I have to be honest. Watching that clip, I was waiting hopefully for MEchelle to get brained by that big spoon when the boys were fighting over it.

Also loved her subtle switching of the word slave to disciple. GOLD, Jerry! GOLD!

The whole thing just made me nervous, because the best place for two young boys to have some wrestling adventures is, of course, standing on stools in front of a hot stove with two pots of boiling whatever on them ! Jeez ! And Michelle looked pretty glazed-over, didn't she ? Her reaction times were...poor, to say the least, and it looked like she was moving underwater. I've said it before - if I didn't know better, I'd think Michelle was the biggest pothead this side of Willie Nelson.

 

And she actually said she wants her children to be her "disciples". DISCIPLES ?!? Oh, my God - who talks like that ???

 

Jesus talks like that. Take it down a notch, Xanax Stare. 

  • Love 16

I can't believe that I'm defending the Duggars (ugh!), but they live literally across the street from a landfill. There have been documented issues with methane gas and other chemicals seeping into the groundwater surrounding the landfill, so if I were them, I wouldn't grow a garden in that soil either. No one likes radioactive cabbage. 

 

That being said, I do agree that their diet has more garbage in it than the nearby landfill...

I can't believe that I'm defending the Duggars (ugh!), but they live literally across the street from a landfill. There have been documented issues with methane gas and other chemicals seeping into the groundwater surrounding the landfill, so if I were them, I wouldn't grow a garden in that soil either. No one likes radioactive cabbage. 

 

That being said, I do agree that their diet has more garbage in it than the nearby landfill...

 

This is a good point.

 

Except that I doubt it's the reason why the Duggars don't have a garden! lol   Because that would require, you know, logic. And a concern for food sanitation. ha

 

Just remembered, too, that somebody's recently paid them to graze cows on their land (maybe temporarily), right?  So -- good thinking, Arkansas small farmer. Guess landfill milk is okay!

Edited by Churchhoney
  • Love 6

 

I've never understood why they didn't garden. It would have given them some seasonal story bits with the older children. It would have looked so wholesome. Even if they hired help to actually maintain. We have almost the same temperature climate in southern Indiana. The low is 26 F in December which is very typical of most of the midwestern states. All these states are good for vegetable gardening. In fact some root vegetables survive and can be dug even at freezing (turnips, for example).

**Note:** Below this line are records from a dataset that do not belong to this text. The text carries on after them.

Lemma parse_line_exclusive (st st' : parser) (line : string) (f : flow) :
  parser_exclusive st -> parse_line st line = (st', f) -> parser_exclusive st'.
Proof.
  unfold parser_exclusive, parse_line, close. intros Hst H.
  destruct (Re.matches DATE_RE (PyStr.rstrip line)).
  - inversion H; subst; simpl.
    apply Forall_app. split; [exact Hst|].
    constructor; [apply open_booking_exclusive | constructor].
  - destruct (current st) as [c|] eqn:Ec.
    + destruct (Re.search END_MARKER_RE (PyStr.rstrip line)).
      * inversion H; subst; simpl. exact Hst.
      * destruct (String.length (PyStr.strip (PyStr.rstrip line)) <? 2);
          [|destruct (PyStr.nonempty (Textblock c))];
          inversion H; subst; simpl; rewrite ?Ec; try exact Hst.
        all: apply Forall_app in Hst as [Hb Hc]; apply Forall_app; split; [exact Hb|].
        all: constructor; [|constructor].
        all: apply Forall_inv in Hc; exact Hc.
    + inversion H; subst. now rewrite Ec.
Qed.

Lemma parse_loop_exclusive (lines : list string) (st st' : parser) (f : flow) :
  parser_exclusive st -> parse_loop lines st = (st', f) -> parser_exclusive st'.
Proof.
  revert st; induction lines as [|l lines IH]; intros st Hst H; simpl in H.
  - now inversion H; subst.
  - destruct (parse_line st l) as [st1 [|]] eqn:E.
    + eapply IH; [|exact H]. eapply parse_line_exclusive; eauto.
    + inversion H; subst. eapply parse_line_exclusive; eauto.
Qed.

Lemma parse_lines_exclusive (lines : list string) :
  Forall exclusive_amounts (parse_lines lines).
Proof.
  unfold parse_lines.
  destruct (parse_loop lines (mkParser [] None)) as [st f] eqn:E.
  eapply (parse_loop_exclusive lines _ st f); [|exact E].
  unfold parser_exclusive, close. simpl. constructor.
Qed.

(** ** The enricher *)

Section EnricherFacts.

Variable ratio : string -> string -> Q.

They also have the land and money for green houses. IF they had put any energy into that, they could also start a gardening center. Small at first. I've known some pretty small ones in rural Virginia, but they made enough money to be comfortable. But, they would have to learn to garden, and Michelle would learn, yes, you can have too many flowers. You have to thin the beds so the flowers have room enough to grow and blossom! No thin and weedy flowers in a tended bed!

  • Love 8

They had a greenhouse. It went to the place family pets, accusations of sexual wrongdoing, and ex-courtship partners go.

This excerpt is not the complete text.